My dentist and his wife are both dentists in the same office. For the
first time, she fixes my tooth. Talks about a difficult patient who wants
inappropriate attention. I say I want attention too.

root of desire

The queen is not pleased.

Even the little pigs grunt when the old boar suffers.
Selma Lagerlof

Margaret, my friend from college who lives in Oakland, is afraid of
Alzheimer’s. Her memory is getting significantly worse. Her father
is in a long-term care facility with Alzheimer’s. She is afraid of illness
and aging in a way my brother, who’s mentally ill, isn’t.

Time, divided by dates is a poetic matter and floats free in memory
and      the lived-time of now,          as it always does,      connecting,
porous, many layers in one free,    and not.
Quiet water, my favorite resting place.
Sandpipers stand still in numbers.

The greatest potential for growth is in the second half of our lives.
Carl Jung

 

January 5

Donald, baby brother, now sixty, lives on Social Security Insurance
and gets good social service help. He has a case worker, a therapist
and a psychiatrist who see him every month. He smokes two packs
of cigarettes a day. Helps with anxiety. He has emphysema and uses
oxygen at night.

People reject him for his appearance. He says they are mean to him.

for all of us, a journey, a way

keep paperwork

Riding Free in a Blue Studebaker, my poetry manuscript of the 50’s and
60’s. Finished now and will be published in time for readings. The
first reading at the San Francisco Center for the Book. It’s a modern
steel building with huge letterpresses.

Some good, some poor choices in my sixty-four years, but I sit down
each morning to write with curious eyes. Unfolding, this knowing.

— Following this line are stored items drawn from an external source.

(** [as_short_list] and [as_exprs]: the elements of a list, if there are few. *)
Definition MAX_LEN : nat := 1000.
Definition as_short_list x : option (list Expr) :=
  match node x with
  | List_ xs => if length xs <=? MAX_LEN then Some xs else None
  | Value v =>
    list ← frozen_list v;
    if length list <=? MAX_LEN then Some (map (new_value (span x)) list) else None
  | _ => None
  end.

(** * Constructors of expressions *)

Definition tuple (elems : list Expr) : Node :=
  match mapM (λ x, as_value (node x)) elems with
  | Some elems => Value (frozen_tuple elems)
  | None => Tuple elems
  end.
(** [try_value] and [try_values], on a value with its contents. *)
Fixpoint try_value sp (t : tree V) : option Node :=
  match t with
  | Tree v items =>
    let items := mapM (λ t, mkSpanned sp <$> try_value sp t) items in
    if is_frozen v then Some (Value v)
    else match unpack_str v with
    | Some s => if length s <=? 1000 then Some (Value (frozen_str s)) else None
    | None =>
    match copy_float v with Some c => Some (Value c) | None =>
    match copy_range v with Some c => Some (Value c) | None =>
    if is_list v then List_ <$> items
    else if is_tuple v then tuple <$> items
    else None end end end
  end.
(** Runs an operation, and turns the value that it gives into an expression. *)
Definition fold_value ctx sp (o : Op H E V) : option Node :=
  '(v, h) ← run_ok ctx o; try_value sp (contents v h).

Definition seq l r : Expr :=
  if is_pure_infallible (node l) then r else mkSpanned (merge (span l) (span r)) (Seq l r).
Definition logical_bin_op ctx op l r : Expr :=
  match is_pure_infallible_to_bool ctx (node l) with
  | Some l_v => if Bool.eqb l_v (bool_decide (op = Or)) then l else r
  | None => mkSpanned (merge (span l) (span r)) (LogicalBinOp op l r)
  end.
Definition or ctx l r : Expr := logical_bin_op ctx Or l r.
Definition and ctx l r : Expr := logical_bin_op ctx And l r.
Definition not_ ctx sp x : Expr :=
  match node x with
  | Value v => mkSpanned sp (Value (new_bool (negb (to_bool v (ctx_heap ctx)))))
  | ExprBuiltin1 Not e => if is_definitely_bool (node e) then e else mkSpanned sp (ExprBuiltin1 Not x)
  | _ => mkSpanned sp (ExprBuiltin1 Not x)
  end.
Definition type_is x (t : list byte) : Node :=
  match as_value (node x) with
  | Some v => Value (new_bool (bool_decide (get_type v = t)))
  | None => ExprBuiltin1 (TypeIs t) x
  end.
(** [type(x) == "t"]. *)
Definition try_eval_type_is l r : option Expr :=
  x ← as_type (node l); t ← as_string (node r);
  Some (mkSpanned (merge (span l) (span r)) (type_is x t)).
Definition equals ctx l r : Expr :=
  let sp := merge (span l) (span r) in
  match (a ← as_value (node l); b ← as_value (node r); run_ok ctx (v_equals a b)) with
  | Some (b, _) => mkSpanned sp (Value (new_bool b))
  | None =>
    match try_eval_type_is l r with
    | Some e => e
    | None =>
      match try_eval_type_is r l with
      | Some e => e
      | None => mkSpanned sp (ExprBuiltin2 Equals l r)
      end
    end
  end.
(** A string that is made while compiling. *)
Definition fold_str ctx (o : Op H E V) : option Node :=
  '(v, _) ← run_ok ctx o; Value <$> (frozen_str <$> unpack_str v).
Definition percent_s_one_expr ctx (before : list byte) x (after : list byte) : Node :=
  match (v ← as_value (node x); fold_str ctx (percent_s_one before v after)) with
  | Some e => e
  | None => ExprBuiltin1 (PercentSOne before after) x
  end.
Definition format_one_expr ctx (before : list byte) x (after : list byte) : Node :=
  match (v ← as_value (node x); fold_str ctx (builtin1 (FormatOne before after) v)) with
  | Some e => e
  | None => ExprBuiltin1 (FormatOne before after) x
  end.
Definition percent ctx l r : Node :=
  match (v ← as_string (node l); parse_percent_s_one v) with
  | Some (before, after) => percent_s_one_expr ctx before r after
  | None => ExprBuiltin2 Percent l r
  end.
Definition add l r : Node :=
  match as_short_list l, as_short_list r with
  | Some l, Some r => List_ (l ++ r)
  | _, _ => ExprBuiltin2 Add l r
  end.
Definition index ctx l r : Node :=
  match (a ← as_builtin_value (node l); i ← as_value (node r);
         fold_value ctx (merge (span l) (span r)) (v_at a i)) with
  | Some e => e
  | None => ExprBuiltin2 ArrayIndex l r
  end.
Definition index2 x i0 i1 : Node := Index2 x i0 i1.
Definition bin_op ctx (op : Builtin2) l r : Node :=
  match (a ← as_builtin_value (node l); b ← as_builtin_value (node r);
         fold_value ctx (merge (span l) (span r)) (Builtin2_eval op a b)) with
  | Some v => v
  | None =>
    match op with
    | Percent => percent ctx l r
    | Add => add l r
    | Equals => node (equals ctx l r)
    | ArrayIndex => index ctx l r
    | _ => ExprBuiltin2 op l r
    end
  end.
(** An attribute of a constant. *)
Definition member_value (left : V) (m : MB) : option V :=
  match member_view m with
  | MemberMethod => Some (frozen_bound_method left m)
  | MemberAttr => None
  | MemberValue v => if is_frozen v then Some v else None
  end.
Definition compile_time_getattr ctx (left : V) (attr : list byte) : option V :=
  '(m, _) ← run_ok ctx (get_attr_hashed_raw left attr); member_value left m.
Definition dot ctx x (field : list byte) : Node :=
  match (left ← as_value (node x); compile_time_getattr ctx left field) with
  | Some v => Value v
  | None => ExprBuiltin1 (Dot field) x
  end.
(** [Builtin1::eval]; the operators that cannot fail give a value always. *)
Definition fold_builtin1 ctx sp (op : Builtin1) (v : V) : option Node :=
  match op with
  | Dot field => u ← compile_time_getattr ctx v field; try_value sp (contents u (ctx_heap ctx))
  | _ => fold_value ctx sp (builtin1 op v)
  end.
Definition un_op ctx sp (op : Builtin1) x : Node :=
  match (v ← as_builtin_value (node x); fold_builtin1 ctx (span x) op v) with
  | Some v => v
  | None =>
    match op with
    | FormatOne before after => format_one_expr ctx before x after
    | PercentSOne before after => percent_s_one_expr ctx before x after
    | Dot field => dot ctx x field
    | TypeIs t => type_is x t
    | Not => node (not_ ctx sp x)
    | _ => ExprBuiltin1 op x
    end
  end.
(** A bound that is given counts as known even when its expression is not a constant. *)
Definition slice ctx sp (array : Expr) (start stop step : option Expr) : Node :=
  match (a ← as_builtin_value (node array);
         start ← (λ x, as_value (node x)) <$> start; stop ← (λ x, as_value (node x)) <$> stop;
         step ← (λ x, as_value (node x)) <$> step;
         fold_value ctx sp (v_slice a start stop step)) with
  | Some v => v
  | None => Slice array start stop step
  end.

(** A call of a constant with one argument. *)
Definition call1 sp (f : V) x : Node :=
  Call (mkSpanned sp (mkCall (new_value sp f) (mkArgs [x] [] None None))).
Definition typ sp x : Node :=
  let value (t : list byte) : Node := Value (frozen_str t) in
  match node x with
  | Value v => value (get_type_value v)
  | Tuple xs => if forallb (λ x, is_pure_infallible (node x)) xs then value tuple_type else call1 sp fn_type x
  | List_ xs => if forallb (λ x, is_pure_infallible (node x)) xs then value list_type else call1 sp fn_type x
  | Dict_ xs => if length xs =? 0 then value dict_type else call1 sp fn_type x
  | ExprBuiltin1 (Not | TypeIs _) e => if is_pure_infallible (node e) then value bool_type else call1 sp fn_type x
  | _ => call1 sp fn_type x
  end.
Definition len ctx sp x : Node :=
  match (v ← as_value (node x); '(n, _) ← run_ok ctx (v_length v); inline_int n) with
  | Some v => Value v
  | None => call1 sp fn_len x
  end.

(** * Truth *)

(** [ExprCompiledBool]: an expression of which only the truth is used. *)
Inductive ExprCompiledBool := Const (b : bool) | BoolExpr (e : Node).
Definition into_expr (x : Spanned ExprCompiledBool) : Expr :=
  mkSpanned (span x) match node x with Const b => Value (new_bool b) | BoolExpr e => e end.
Definition const_value (e : ExprCompiledBool) : option bool :=
  match e with Const b => Some b | BoolExpr _ => None end.
Fixpoint bool_new ctx sp e : Spanned ExprCompiledBool :=
  let new (x : Expr) := bool_new ctx (span x) (node x) in
  match is_pure_infallible_to_bool ctx e with
  | Some b => mkSpanned sp (Const b)
  | None =>
    match e with
    | ExprBuiltin1 Not x =>
      let x := new x in
      match const_value (node x) with
      | Some b => mkSpanned sp (Const (negb b))
      | None => mkSpanned sp (BoolExpr (ExprBuiltin1 Not (into_expr x)))
      end
    | LogicalBinOp op x y =>
      let x := new x in
      let y := new y in
      match op, const_value (node x), const_value (node y) with
      | And, Some false, _ => mkSpanned sp (Const false)
      | Or, Some true, _ => mkSpanned sp (Const true)
      | And, Some true, _ | Or, Some false, _ => y
      | And, None, Some true | Or, None, Some false => x
      | And, None, Some false =>
        mkSpanned sp (BoolExpr (node (seq (into_expr x) (into_expr (mkSpanned (span y) (Const false))))))
      | Or, None, Some true =>
        mkSpanned sp (BoolExpr (node (seq (into_expr x) (into_expr (mkSpanned (span y) (Const true))))))
      | _, None, None => mkSpanned sp (BoolExpr (LogicalBinOp op (into_expr x) (into_expr y)))
      end
    | _ => mkSpanned sp (BoolExpr e)
    end
  end.
Definition expr_truth ctx x : Spanned ExprCompiledBool := bool_new ctx (span x) (node x).

(** The recursion of [if_expr] is on the condition: at most as deep as its negations and sequences. *)
Fixpoint spine e : nat :=
  match e with
  | ExprBuiltin1 _ x => S (spine (node x))
  | LogicalBinOp _ x y | Seq x y => S (spine (node x) + spine (node y))
  | _ => 0
  end.
Fixpoint if_expr_go ctx (n : nat) (cond t f : Expr) : Expr :=
  let cond_span := span cond in
  match node (expr_truth ctx cond) with
  | Const true => t
  | Const false => f
  | BoolExpr c =>
    let plain := mkSpanned (merge (merge cond_span (span t)) (span f)) (If_ (mkSpanned cond_span c) t f) in
    match n with
    | O => plain
    | S n =>
      match c with
      | ExprBuiltin1 Not cond => if_expr_go ctx n cond f t
      | Seq x cond => seq x (if_expr_go ctx n cond t f)
      | _ => plain
      end
    end
  end.
Definition if_expr ctx (cond t f : Expr) : Expr := if_expr_go ctx (S (spine (node cond))) cond t f.

(** * Calls *)

Section calls.
Context (try_inline : Span → Expr → ArgsCompiledValue Expr → option Expr).
Implicit Types (fn : Expr) (args : ArgsCompiledValue Expr).

Definition one_pos args : option Expr := with_one_pos args Some None.
(** The values of the arguments, if all have one. *)
Definition all_values_generic (expr_to_value : Node → option V) args : option (Args V) :=
  vs ← mapM (λ x, expr_to_value (node x)) (ca_pos_named args);
  a ← match ca_args args with None => Some None | Some x => Some <$> expr_to_value (node x) end;
  k ← match ca_kwargs args with None => Some None | Some x => Some <$> expr_to_value (node x) end;
  Some (arguments (ca_names args) vs a k).
Definition all_values args : option (Args V) := all_values_generic as_value args.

ASPCA. New kitten sleeps under the bed. My first pet ever. Bella.

 

January 6

Used the time my son was in preschool and kindergarten to study art.
In every class I felt myself coming alive after fifteen years of marriage
and the difficulties of my upbringing and the roles of the time. Set
up a darkroom and had a show at the Marin Civic Center. A critic
said the photographs were “pure poetry.” From that I got the idea to
write.

If you have creative work, you don’t have time or age.
Louise Nevelson

Told Karen about a new senior housing opening in Bernal Heights.
We’ll check.

Is there a secret tunnel between your mother’s house and yours that
helps rather than hinders?

The rooms of ourselves must be unlocked a key at a time. Unsteady
flow of being known. “Time alone” to connect to ourselves helps.